En la misiva del 7 de diciembre de 1780, la “Zamba Bastidas”, como peyorativamente la llamaban sus enemigos, anunció a su esposo el propósito de reclutar gente “para estar rodeando poco a poco el Cusco”, toda vez que peligraba la rebelión.
El 18 de mayo de 1781, Micaela Bastidas junto a su esposo, hijos y seguidores fueron ultimados en la Plaza de Armas del Cusco. Desoír a Micaela y a Tomasa Tito —cuyo batallón de mujeres era como la central de inteligencia de los insurgentes— interrumpió en más de un siglo el proceso independentista.
Catalina, heroína
Catalina Buendía de Pecho forjó su carácter y don de liderazgo, mientras recogía algodón en las haciendas iqueñas y en las del distrito San José de Los Molinos. La mañana del 20 de octubre de 1882, un viajero divisó tropas chilenas acercándose a la zona.

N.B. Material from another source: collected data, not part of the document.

(** ** QuoteJSONString (ECMA-262, 25.5.2.3) *)

(** One character of a quoted string: the two-character escapes,
    [\u00xx] for the other control characters, the character itself
    otherwise. *)
Definition escape_char (c : ascii) : string :=
  let n := nat_of_ascii c in
  if Nat.eqb n 34 then String backslash (String dquote "")
  else if Nat.eqb n 92 then String backslash (String backslash "")
  else if Nat.eqb n 8 then String backslash "b"
  else if Nat.eqb n 12 then String backslash "f"
  else if Nat.eqb n 10 then String backslash "n"
  else if Nat.eqb n 13 then String backslash "r"
  else if Nat.eqb n 9 then String backslash "t"
  else if Nat.ltb n 32 then
    String backslash
      (String "u" (String "0" (String "0"
         (String (hex_digit (Nat.div n 16)) (String (hex_digit (Nat.modulo n 16)) "")))))
  else String c "".

Fixpoint escape (s : string) : string :=
  match s with
  | EmptyString => ""
  | String c rest => escape_char c +:+ escape rest
  end.

Definition quote (s : string) : string :=
  String dquote (escape s +:+ String dquote "").

Fixpoint join (sep : string) (parts : list string) : string :=
  match parts with
  | [] => ""
  | [p] => p
  | p :: rest => p +:+ sep +:+ join sep rest
  end.

(** [JSON.stringify(value)] with no replacer and no indentation
    (ECMA-262, 25.5.2): SerializeJSONProperty on the six kinds of value,
    QuoteJSONString for strings and keys. *)
Fixpoint stringify (v : JSON) : string :=
  match v with
  | JNull => "null"
  | JBool true => "true"
  | JBool false => "false"
  | JNum x => number_to_string x
  | JStr s => quote s
  | JArr items => "[" +:+ join "," (map stringify items) +:+ "]"
  | JObj fields =>
      "{" +:+ join "," (map (fun kv => quote (fst kv) +:+ ":" +:+ stringify (snd kv)) fields) +:+ "}"
  end.

End Json.

(* ================================================================== *)
(** * Settings and the constant adapter (src/utils/constant.js) *)

(** What [require("../config/config_loader")] hands over: the loader is
    not part of the sources, so its four exports are taken as they are
    destructured on line 1 of constant.js. *)
Record Creds := { username : string; password : string }.

Record Locators := {
  login_page : string;
  agreement : string;
  login_field : string;
  login_btn : string;
  password_field : string;
  buy_now : string;
  go_to_cart : string;
  checkout : string;
  checkbox : string;
  pay : string;
  ordering : string
}.

Record Config := { locators : Locators; target_product : string }.

Record Loaded := {
  creds : Creds;
  cookie : list JSON;
  storage : gmap string JSON;
  config : Config
}.

Record CredsExport := { USERNAME : string; PASSWORD : string }.

Record LocatorsExport := {
  LOGIN_PAGE : string;
  AGREEMENT : string;
  LOGIN_FIELD : string;
  LOGIN_BTN : string;
  PASSWORD_FIELD : string;
  BUY_NOW : string;
  GO_TO_CART : string;
  CHECKOUT : string;
  CHECKBOX : string;
  PAY : string;
  ORDERING : string
}.

Record Constants := {
  CREDS : CredsExport;
  LOCATORS : LocatorsExport;
  TARGET_PRODUCT : string;
  COOKIE : list JSON;
  STORAGE : gmap string JSON
}.

(** [module.exports] of constant.js. *)
Definition CONSTANTS (l : Loaded) : Constants := {|
  CREDS := {|
    USERNAME := username (creds l);
    PASSWORD := password (creds l)
  |};
  LOCATORS := {|
    LOGIN_PAGE := login_page (locators (config l));
    AGREEMENT := agreement (locators (config l));
    LOGIN_FIELD := login_field (locators (config l));
    LOGIN_BTN := login_btn (locators (config l));
    PASSWORD_FIELD := password_field (locators (config l));
    BUY_NOW := buy_now (locators (config l));
    GO_TO_CART := go_to_cart (locators (config l));
    CHECKOUT := checkout (locators (config l));
    CHECKBOX := checkbox (locators (config l));
    PAY := pay (locators (config l));
    ORDERING := ordering (locators (config l))
  |};
  TARGET_PRODUCT := target_product (config l);
  COOKIE := cookie l;
  STORAGE := storage l
|}.

(* ================================================================== *)
(** * What the flow script asks of the outside world *)

(** Options object of [page.waitForSelector]; an absent key is [None]. *)
Record WaitOptions := {
  timeout : option Z;
  visible : option bool;
  state : option string
}.

(** The two functions the script ships to the page with
    [page.evaluate], each with the argument it is called on. *)
Inductive PageFunction : Type :=
| SeedLocalStorage (storage : gmap string JSON)
| HighlightElement (selector : string).

(** The awaited calls: the browser controller's operations and the
    [delay] helper.  [locator_click sel force] is
    [page.locator(sel).click()] or [.click({force: true})]. *)
Inductive Op : Type :=
| puppeteer_launch (headless : bool)
| browser_newPage
| page_goto (url : string)
| page_setViewport (width height : Z)
| locator_click (selector : string) (force : bool)
| page_setCookie (cookies : list JSON)
| page_evaluate (fn : PageFunction)
| page_reload
| page_waitForSelector (selector : string) (options : WaitOptions)
| page_waitForNavigation (waitUntil : option string)
| page_hover (selector : string)
| delay (ms : Z)
| browser_close.

Inductive Level : Type := info | warn | error.

(** A rejected promise, as the text the handler prints for it. *)
Definition Err : Type := string.

Section Flow.

(** [performance.now()] yields a floating-point reading; the script
    only subtracts two readings inside a template string, so the
    readings stay abstract and [elapsed now start] is the text of
    [now - start]. *)
Context {Stamp : Type} (elapsed : Stamp -> Stamp -> string).

Variant flowE : Type -> Type :=
| Await (op : Op) : flowE (Err + unit)
| PageUrl : flowE string
| PerformanceNow : flowE Stamp
| Log (level : Level) (line : string) : flowE unit.

(** ** The monad of the script: events, and a failure that unwinds *)

Definition flow (A : Type) : Type := itree flowE (Err + A).

Definition pure {A} (a : A) : flow A := Ret (inr a).

Definition bind {A B} (m : flow A) (k : A -> flow B) : flow B :=
  ITree.bind m (fun r => match r with
                         | inl e => Ret (inl e)
                         | inr a => k a
                         end).

Definition try_catch {A} (body : flow A) (handler : Err -> flow A) : flow A :=
  ITree.bind body (fun r => match r with
                            | inl e => handler e
                            | inr a => Ret (inr a)
                            end).

Definition perform {A} (e : flowE A) : flow A :=
  ITree.bind (ITree.trigger e) (fun a => Ret (inr a)).

Definition await (op : Op) : flow unit := ITree.trigger (Await op).

Definition log (level : Level) (line : string) : flow unit :=
  perform (Log level line).

(** [let found = false; while (!found) { found = body }]: the body
    yields the next value of [found]; a failure escaping the body
    leaves the loop. *)
Definition while_not (body : flow bool) : flow unit :=
  ITree.iter
    (fun found : bool =>
       if found then Ret (inr (inr tt))
       else ITree.bind body (fun r => match r with
                                      | inl e => Ret (inr (inl e))
                                      | inr found' => Ret (inl found')
                                      end))
    false.

Declare Scope flow_scope.
Delimit Scope flow_scope with flow.
Notation "m ;; k" := (bind m (fun _ => k))
  (at level 100, k at level 200, only parsing, right associativity) : flow_scope.
Notation "'let!' x ':=' m 'in' k" := (bind m (fun x => k))
  (at level 10, x name, m at level 100, k at level 200, only parsing) : flow_scope.

(** ** The script (src/unnamed/part_000, lines 6-123) *)

Section Script.

Variable C : Constants.

(** Lines 47-56. *)
Definition poll_buy_now : flow unit :=
  while_not
    (try_catch (
       await (page_waitForSelector (BUY_NOW (LOCATORS C))
                {| timeout := Some 3000%Z; visible := None; state := None |}) ;;
       log info "[+] ADD_TO_CART button found!" ;;
       pure true
     ) (fun _ =>
       log warn "[-] ADD_TO_CART not available, retrying..." ;;
       pure false))%flow.

(** Lines 72-79. *)
Definition try_go_to_cart : flow unit :=
  (try_catch (
     await (page_waitForSelector (GO_TO_CART (LOCATORS C))
              {| timeout := Some 5000%Z; visible := None; state := Some "attached" |}) ;;
     await (locator_click (GO_TO_CART (LOCATORS C)) true) ;;
     log info "[+] GO_TO_CART button found and clicked!"
   ) (fun _ =>
     log warn "[-] GO_TO_CART not available, retrying..."))%flow.

(** Lines 98-104. *)
Definition try_click_pay : flow unit :=
  (try_catch (
     await (locator_click (PAY (LOCATORS C)) true) ;;
     log info "[+] PAY button clicked"
   ) (fun _ =>
     log warn "[-] pay button not clicked"))%flow.

(** Lines 10-118: the body of the outer [try]. *)
Definition run_body (start : Stamp) : flow unit :=
  (await (puppeteer_launch false) ;;
   await browser_newPage ;;
   await (page_goto (TARGET_PRODUCT C)) ;;
   log info "[+] Open login page" ;;
   await (page_setViewport 1080 1024) ;;
   log info "[+] setViewport to 1080x1024" ;;
   await (locator_click (AGREEMENT (LOCATORS C)) false) ;;
   log info "[+] accepted agreement" ;;
   await (page_setCookie (COOKIE C)) ;;
   log info "[+] set cookie" ;;
   await (page_evaluate (SeedLocalStorage (STORAGE C))) ;;
   log info "[+] set local storage" ;;
   await page_reload ;;
   log info "[+] reload web page" ;;
   poll_buy_now ;;
   await (locator_click (BUY_NOW (LOCATORS C)) false) ;;
   log info "[+] ADD_TO_CART clicked" ;;
   await (page_evaluate (HighlightElement (GO_TO_CART (LOCATORS C)))) ;;
   try_go_to_cart ;;
   await (page_waitForNavigation None) ;;
   await (page_waitForSelector (CHECKBOX (LOCATORS C))
            {| timeout := None; visible := None; state := None |}) ;;
   await (locator_click (CHECKBOX (LOCATORS C)) false) ;;
   log info "[+] CHECKBOX found and and clicked!" ;;
   await (page_waitForSelector (CHECKOUT (LOCATORS C))
            {| timeout := Some 1000%Z; visible := None; state := None |}) ;;
   log info "[+] CHECKOUT button found" ;;
   await (locator_click (CHECKOUT (LOCATORS C)) false) ;;
   log info "[+] Proceeding to checkout" ;;
   await (page_waitForNavigation (Some "networkidle2")) ;;
   await (delay 5000) ;;
   log info "[+] waiting for page to load" ;;
   await (page_waitForSelector (PAY (LOCATORS C))
            {| timeout := Some 8000%Z; visible := Some true; state := None |}) ;;
   log info "[+] found PAY button" ;;
   try_click_pay ;;
   await (page_hover (ORDERING (LOCATORS C))) ;;
   log info "[+] BUY!!" ;;
   await (page_waitForNavigation None) ;;
   let! url := perform PageUrl in
   log info ("[+] QR URL: " +:+ url) ;;
   log info "[+] ALL THING DONE! LET'S PAY!" ;;
   log warn "[!] CTRL+C When Everything Done!" ;;
   let! now := perform PerformanceNow in
   log warn ("[!] Total processing time: " +:+ elapsed now start +:+ " ms") ;;
   let! url := perform PageUrl in
   log info ("[+] QR URL: " +:+ url) ;;
   await (delay 999999) ;;
   await browser_close)%flow.

(** Lines 6-123. *)
Definition run : flow unit :=
  (let! start := perform PerformanceNow in
   try_catch (run_body start)
     (fun err => log error ("[-] Error: " +:+ err)))%flow.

“¡Vienen los chilenos!”, fue el grito que, en plena faena, oyó Catalina. Decidida a impedir la invasión, movilizó a la población. “¡A la plaza! ¡No pasarán!, ¡Viva el Perú!”. Portando escopetas, hondas, barretas, puñales, trozos de metal, todo lo que sirviera para la defensa, los reunidos se encaminaron hacia El Cerrillo, en las estribaciones de los Andes iqueños.

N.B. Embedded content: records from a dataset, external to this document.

(** X6. A rename that fails rejects the [dump()] that made it, and nothing
    else: the canonical file is what it was, the temporary file keeps the
    snapshot just written, and the handle is free, so that the next
    [dump()] writes anew. *)
Theorem dump_rename_failure_is_not_permanent s c c' e partial :
  databaseDumpPendingPromise s = None →
  ∃ s',
    run [Complete (length (ops s)) Done; Resume (length (frames s));
         Complete (length (ops s)) (Failed e partial);
         Resume (length (frames s))]
      (dump c s).2 = Some s'
    ∧ settled s' (dump c s).1 (Rejected e)
    ∧ files s' !! canonical s = files s !! canonical s
    ∧ files s' !! temporary s = Some (encode (localDB s))
    ∧ databaseDumpPendingPromise s' = None
    ∧ writes (dump c' s').2 = S (writes s').
Proof.
  intros Hh. rewrite (dump_run_start c s Hh). cbn [fst snd].
  pose proof (temporary_ne_canonical s) as Hne.
  remember (temporary s) as tmp eqn:Htmp.
  remember (canonical s) as can eqn:Hcan.
  destruct s as [cf sy ip dh ldb rdb fs nw lv ps frs os tk tr cn].
  unfold temporary, canonical in Htmp, Hcan.
  cbn in Hh, Htmp, Hcan. subst dh. st_norm.
  eexists. split.
  { unfold run. cbn [step]. norm.
    go_complete. go_settle.
    go_resume. rewrite resume_KDump_written. norm.
    go_complete. go_settle.
    go_resume. rewrite resume_throw by done. cbn [result]. go_settle.
    reflexivity. }
  st_norm. split_and!; try done.
  - unfold settled. st_norm. fresh_at.
  - by rewrite !lookup_insert_ne.
  - apply lookup_insert_eq.
  - rewrite dump_run_start by done. unfold writes. cbn.
    rewrite !count_ev_app. cbn. lia.
Qed.
End Sync.

(** * The HTTP helper *)

Module HTTP_facts.
Import HTTP.

Lemma requests_app log1 log2 :
  requests (log1 ++ log2) = requests log1 ++ requests log2.
Proof.
  induction log1 as [|e log1 IH]; [done|]. destruct e; cbn; by rewrite ?IH.
Qed.

Section Helper.
Context (useragent : option string)
        (_httpInjections : list injection)
        (_httpResponseInjections : list response_injection)
        (parse_url : string → option urlFilter)
        (needle : nat → string → string → string → options → error + response)
        (writeToHAR : option (options → response → option error)).

Local Abbreviation attempt :=
  (attempt _httpInjections _httpResponseInjections needle writeToHAR).
Local Abbreviation retrying :=
  (retrying _httpInjections _httpResponseInjections needle writeToHAR).
Local Abbreviation mainFunction :=
  (mainFunction useragent _httpInjections _httpResponseInjections parse_url
     needle writeToHAR).

Lemma run_injections_log injs idx uf m u d o log r o' log' :
  run_injections injs idx uf m u d o log = (r, o', log') →
  ∃ more,
    log' = log ++ more ∧ requests more = []
    ∧ ∀ i, Injected i ∈ more →
           ∃ inj, injs !! (i - idx) = Some inj ∧ idx ≤ i
                  ∧ filter inj uf = true.
Proof.
  revert idx o log. induction injs as [|inj injs IH]; intros idx o log; cbn.
  - intros [= <- <- <-]. exists []. rewrite app_nil_r. split_and!; [done..|].
    intros i Hi. by apply elem_of_nil in Hi.
  - destruct (filter inj uf) eqn:Hf.
    + destruct (func inj m u d o) as [o1 [e|]] eqn:Hfn.
      * intros [= <- <- <-]. exists [Injected idx]. split_and!; [done..|].
        intros i Hi. apply list_elem_of_singleton in Hi as [= ->].
        exists inj. by rewrite Nat.sub_diag.
      * intros H. apply IH in H as (more & -> & Hreq & Hin).
        exists (Injected idx :: more). rewrite <- app_assoc.
        split_and!; [done..|].
        intros i [[= ->]|Hi]%elem_of_cons.
        -- exists inj. by rewrite Nat.sub_diag.
        -- destruct (Hin i Hi) as (inj' & Hl & Hle & Hf').
           exists inj'. split_and!; [|lia|done].
           replace (i - idx) with (S (i - S idx)) by lia. done.
    + intros H. apply IH in H as (more & -> & Hreq & Hin).
      exists more. split_and!; [done..|].
      intros i Hi. destruct (Hin i Hi) as (inj' & Hl & Hle & Hf').
      exists inj'. split_and!; [|lia|done].
      replace (i - idx) with (S (i - S idx)) by lia. done.
Qed.

Lemma run_response_injections_log injs idx uf resp log r log' :
  run_response_injections injs idx uf resp log = (r, log') →
  ∃ more, log' = log ++ more ∧ requests more = []
          ∧ ∀ i, Injected i ∉ more.
Proof.
  revert idx resp log. induction injs as [|inj injs IH]; intros idx resp log;
    cbn.
  - intros [= <- <-]. exists []. rewrite app_nil_r. split_and!; [done..|].
    intros i Hi. by apply elem_of_nil in Hi.
  - destruct (rfilter inj uf).
    + destruct (rfunc inj resp) as [e|resp'].
      * intros [= <- <-]. exists [ResponseInjected idx].
        split_and!; [done..|]. intros i Hi.
        by apply list_elem_of_singleton in Hi.
      * intros H. apply IH in H as (more & -> & Hreq & Hin).
        exists (ResponseInjected idx :: more). rewrite <- app_assoc.
        split_and!; [done..|].
        intros i [?|Hi]%elem_of_cons; [done|]. by eapply Hin.
    + apply IH.
Qed.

Parapetados tras las rocas aguardaron al invasor, en medio del sofocante calor. Catalina organizó la defensa muy próxima a los chilenos. Dispuso que trajeran chicha de jora a la que agregó el zumo de las vainas del arbusto llamado piñón, un veneno mortífero.
Los chilenos, preveían una emboscada, entonces Catalina se adelantó y ofreció la chicha envenenada al comandante de la tropa, elogiando el triunfo que habían tenido en otros poblados, así engañó a los chilenos quienes accedieron a beber por el éxito.

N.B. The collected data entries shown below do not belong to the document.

(** * Columnar-transposition cryptanalysis: a shallow embedding

    The development follows [src/transposition/transposition_word.py]
    (crib search with re-encryption check),
    [src/transposition/auto_transpo.py] (trigram-guided beam search) and
    [src/transposition/transposicion.py] (the padded columnar cipher).

    Python strings are lists of code points, Python integers that can be
    negative are [Z], lengths and counters are [nat], and a raised exception
    is a value of the result type [res]. *)

From Stdlib Require Import ZArith Lia Ascii String Floats.
From stdpp Require Import base tactics option list numbers gmap sorting.

Local Open Scope nat_scope.

(** ** Python runtime: exceptions, indexing, slicing, ranges *)

Inductive exn : Type :=
  | IndexError
  | ZeroDivisionError
  | ValueError.

Inductive res (A : Type) : Type :=
  | Ok (a : A)
  | Raise (e : exn).
Arguments Ok {A} a.
Arguments Raise {A} e.

#[global] Instance res_ret : MRet res := λ A a, Ok a.
#[global] Instance res_bind : MBind res := λ A B f m,
  match m with
  | Ok a => f a
  | Raise e => Raise e
  end.

(** A [for] loop whose body may raise: the first exception ends the loop. *)
Fixpoint foldM {A S : Type} (f : S → A → res S) (s : S) (l : list A) : res S :=
  match l with
  | [] => Ok s
  | x :: l' => s' ← f s x; foldM f s' l'
  end.

(** A comprehension whose element expression may raise. *)
Fixpoint mapM_res {A B : Type} (f : A → res B) (l : list A) : res (list B) :=
  match l with
  | [] => Ok []
  | x :: l' => y ← f x; ys ← mapM_res f l'; Ok (y :: ys)
  end.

Pero el comandante pidió a Catalina que bebiera antes que él. Así fue. Minutos después Catalina se desplomó, mientras que el oficial, moribundo, disparó a la mujer y cayó muerto al igual que sus soldados.
Así cantan los iqueños. “Baila, baila, Zarité, porque esclavo que baila es libre mientras baila”.
Lucha en el Perú
Las afroamericanas-latinas-caribeñas tenían dos caminos para liberarse: resistir con fingida sumisión o luchar como lo hicieron en 1844 las esclavas de la hacienda La Pampa, en Trujillo, histórico levantamiento, similar al que un año después propiciaron las de la hacienda La Punta, en Zaña, como cuenta el Dr. José Campos Dávila. “Las esclavas idearon formas de resistencia: trabajaban doble jornada para que el fruto de su vientre naciera libre; aceptaban que sus amos las emplearan como prostitutas —muy rentable para el esclavista— a cambio de su libertad, pero el modo más radical era el cimarronaje o la rebelión. En el Palenque de Huachipa hubo varias cimarronas, al igual que en Bujama y El Guayabo (Chincha). Eran las transmisoras de información y proveían de alimentos, medicinas y alojamiento a los que habían logrado escapar.